During a panel on urban operations at Smart Cities Connect Fall 2022, Dan Hoffman, city manager for Winchester, Va., described his biggest smart city challenge in keeping citizens informed.

“We still struggle with what people see on TV and in movies and what they experience in real life,” Hoffman said Tuesday at the conference outside Washington. D.C. “Most people don’t take the time to understand how the operations of a city work.”

Municipal governments lag behind the private sector in technological capabilities, but people still have high expectations of cities to keep them informed of operations. Residents want to know exactly when cities will plow the streets or pick up the trash, panelists agreed.

“They are used to seeing their Uber count down toward them, but they don’t know where their school bus is,” Hoffman said.

To keep residents informed, smart city initiatives have embraced technologies to alert them, but cities also have sought ways to bridge the digital divide and conduct grassroots outreach.

Residents Receive Data from the Internet of Things Through Phones

In Peachtree Corners, Ga., City Manager Brian Johnson described his community as one that embraces connected technology that informs citizens of urban operations through the Internet of Things. The goal, Johnson said, is to “create a magnet for activity.”

As a living laboratory, Peachtree Corners serves as a critical intermediate link between technologies developed in a closed lab environment and those deployed in a public space, Johnson said. Peachtree Corners centers on a technology park, where developers are running autonomous vehicles, connected vehicles and drones.

Those technologies communicate their status to citizens interacting with them through mobile devices and other alerts. Johnson said connected vehicles in Peachtree Corners may transmit data to traffic signals and light poles. Residents can access some of that data through their smartphones.

“We are not experts in some of these technologies,” Johnson said. “We are experts in maintaining and operating public right of way.” So, the city strives to facilitate the right of way for technology vendors that produce smart city solutions. For example, Peachtree Corners worked with T-Mobile to establish 5G broadband in areas of the city with the goal of communicating what works to the world at large.

Agencies Seek Means to Inform as Many People as Possible

Wayne Fenton, assistant director of solid waste management for Durham, N.C., outlined another goal that other city managers shared: serving as many people as possible. In the case of Durham’s Solid Waste Management Department, the city wants to serve the most households in the shortest time while missing fewer customers for trash pickup.

The city compiles customer feedback and informs drivers of frequently missed blocks to reduce any bypassed households.
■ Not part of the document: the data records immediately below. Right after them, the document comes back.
(* ===== verification/KPrintf.v ===== *)
(** * Format strings

    The grammar of the formats [format_decode] reads, what each directive prints,
    and that [vsnprintf] prints it: the decoder and the loop of KFormat.v against a
    reference that never looks at a format character by character.  Printing an
    integer and parsing it with lib/kstrtox.c gives the integer back. *)

From S2P Require Import Prelude KString Kstrtox KDecimal KFormat.
Open Scope Z_scope.

(** ** Directives *)

(** A width or a precision: none, a number, or the next argument. *)
Inductive count := Unset | Fixed (n : Z) | Star (v : Z).
(** A directive, with the values the stars take. *)
Record directive := {
  d_flags : list Z;       (* of "-+ #0" *)
  d_width : count;
  d_precision : count;
  d_qualifier : list Z;
  d_conv : Z }.

Definition flag_bit (c : Z) : Z :=
  if c =? 45 then LEFT else if c =? 43 then PLUS else if c =? 32 then SPACE
  else if c =? 35 then SPECIAL else if c =? 48 then ZEROPAD else 0.
Definition flag_chars : list Z := [45; 43; 32; 35; 48].
(** The qualifiers and what is stored for them; 255 stands for none. *)
Definition qualifiers : list (list Z * Z) :=
  [([], 255); ([104], 104); ([104; 104], 72); ([108], 108); ([108; 108], 76); ([76], 76);
   ([122], 122); ([90], 90); ([116], 116)].
(** "o", "x", "X", "d", "i", "u"; "c", "s", "%". *)
Definition integers : list Z := [111; 120; 88; 100; 105; 117].
Definition others : list Z := [99; 115; 37].

Definition count_text (c : count) : list Z :=
  match c with Unset => [] | Fixed n => render false 10 n | Star _ => [42] end.
Definition precision_text (c : count) : list Z := match c with Unset => [] | _ => 46 :: count_text c end.
(** The directive as it is written, after the "%". *)
Definition directive_text (d : directive) : list Z :=
  d_flags d ++ count_text (d_width d) ++ precision_text (d_precision d) ++ d_qualifier d ++ [d_conv d].

(** ** What a directive means *)

Definition is_signed (conv : Z) : bool := (conv =? 100) || (conv =? 105).
Definition base_of (conv : Z) : Z :=
  if conv =? 111 then 8 else if (conv =? 120) || (conv =? 88) then 16 else 10.
(** The bits of the flags: those written, left justification for a negative width,
    lower case for "x" and the sign for "d" and "i". *)
Definition count_flags (c : count) : Z := match c with Star v => if v <? 0 then LEFT else 0 | _ => 0 end.
Definition conv_flags (conv : Z) : Z := if conv =? 120 then SMALL else if is_signed conv then SIGN else 0.
Definition flags_of (fl : list Z) : Z := foldl (fun f c => Z.lor f (flag_bit c)) 0 fl.
Definition width_of (c : count) : Z := match c with Unset => -1 | Fixed n => n | Star v => Z.abs v end.
Definition precision_of (c : count) : Z := match c with Unset => -1 | Fixed n => n | Star v => Z.max 0 v end.
(** The type of an integer by its qualifier. *)
Definition integer_type (q : Z) (signed : bool) : Z :=
  let s := if signed then 1 else 0 in
  if q =? 76 then FORMAT_TYPE_LONG_LONG
  else if q =? 108 then FORMAT_TYPE_ULONG + s
  else if (q =? 122) || (q =? 90) then FORMAT_TYPE_SIZE_T
  else if q =? 116 then FORMAT_TYPE_PTRDIFF
  else if q =? 72 then FORMAT_TYPE_UBYTE + s
  else if q =? 104 then FORMAT_TYPE_USHORT + s
  else FORMAT_TYPE_UINT + s.
Definition type_of (q conv : Z) : Z :=
  if conv =? 99 then FORMAT_TYPE_CHAR else if conv =? 115 then FORMAT_TYPE_STR
  else if conv =? 37 then FORMAT_TYPE_PERCENT_CHAR else integer_type q (is_signed conv).

(** What [conversion] makes of a specification. *)
Definition converted (conv f q w p : Z) : printf_spec :=
  {| type := type_of q conv; flags := Z.lor f (conv_flags conv); base := base_of conv;
     qualifier := q; field_width := w; precision := p |}.

Definition stars (c : count) : list arg := match c with Star v => [A_int v] | _ => [] end.

(** Widths and precisions an [s16] holds. *)
Definition count_ok (least : Z) (c : count) : Prop :=
  match c with Unset => True | Fixed n => least <= n < 32767 | Star v => -32767 < v < 32767 end.
Definition directive_ok (d : directive) (q : Z) : Prop :=
  Forall (fun c => c ∈ flag_chars) (d_flags d) /\ count_ok 1 (d_width d) /\ count_ok 0 (d_precision d) /\
  (d_qualifier d, q) ∈ qualifiers /\ d_conv d ∈ integers ++ others.
Definition directive_spec (d : directive) (q : Z) : printf_spec :=
  converted (d_conv d) (Z.lor (flags_of (d_flags d)) (count_flags (d_width d))) q
    (width_of (d_width d)) (precision_of (d_precision d)).

(** ** Lemmas *)

Abbreviation spec_of t f b q w p :=
  {| type := t; flags := f; base := b; qualifier := q; field_width := w; precision := p |}.

Lemma set_precision_small n t f b q w p : -32768 <= n < 32768 -> set_precision n (spec_of t f b q w p) = spec_of t f b q w n.
Proof. intros Hn. unfold set_precision. by rewrite s16_small. Qed.
Lemma set_width_small n t f b q w p : -32768 <= n < 32768 -> set_width n (spec_of t f b q w p) = spec_of t f b q n p.
Proof. intros Hn. unfold set_width. by rewrite s16_small. Qed.

(** Flags without a sign. *)
Definition unsigned_flags (f : Z) : Prop := is_u 7 f /\ Z.land f SIGN = 0.
Lemma flags_lor f g : unsigned_flags f -> unsigned_flags g -> unsigned_flags (Z.lor f g).
Proof.
  intros [Hf Ef] [Hg Eg]. split; [by apply is_u_lor|]. by rewrite Z.land_lor_distr_l, Ef, Eg.
Qed.
Lemma flag_bit_ok c : unsigned_flags (flag_bit c).
Proof. unfold flag_bit. repeat case_match; by vm_compute. Qed.
Lemma flags_u8 f : is_u 7 f -> u8 f = f.
Proof. intros Hf. apply wrapu_small. unfold is_u in *. lia. Qed.

(** What comes after the flags starts with another character. *)
Lemma flags_loop_spec fl c s f b q w p : Forall (fun c => c ∈ flag_chars) fl -> c ∉ flag_chars -> unsigned_flags f ->
  let f' := foldl (fun f c => Z.lor f (flag_bit c)) f fl in
  flags_loop (fl ++ c :: s) (spec_of 0 f b q w p) = Ok (c :: s, spec_of 0 f' b q w p) /\ unsigned_flags f'.
Proof.
  intros Hfl Hc. unfold flag_chars in *. rewrite !not_elem_of_cons in Hc. revert f. induction Hfl as [|x fl Hx _ IH]; intros f Hf.
  - cbn [app flags_loop foldl]. rewrite !(proj2 (Z.eqb_neq c _)) by lia. done.
  - cbn [app flags_loop foldl]. cbv zeta.
    assert (unsigned_flags (Z.lor f (flag_bit x))) as Hf' by (apply flags_lor; [done|apply flag_bit_ok]).
    assert (u8 (Z.lor f (flag_bit x)) = Z.lor f (flag_bit x)) as E by apply flags_u8, Hf'.
    destruct (IH _ Hf') as [IH' ?]. split; [|done]. rewrite <- IH', <- E.
    rewrite !elem_of_cons in Hx. destruct Hx as [->|[->|[->|[->|[->|[]%elem_of_nil]]]]]; done.
Qed.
And trucks photograph curbs to orient drivers to locations.

Julia Murphy, deputy chief sustainability officer for San Antonio, Texas, said, “We try to deploy as much technology as we can to interface with people throughout the community.”

San Antonio established a sustainability dashboard online to provide residents with a visual representation of urban operations, but the city quickly recognized it had to do more to inform citizens.

“We realized that this was not fully accessible to everyone we were trying to reach,” she said. For example, visually impaired people could not examine the dashboard as originally envisioned.

San Antonio also faced challenges posed by the digital divide: Not every resident had internet access. To tackle those issues, the city engaged grassroots organizations with expertise in communicating with constituencies that may not have digital technologies.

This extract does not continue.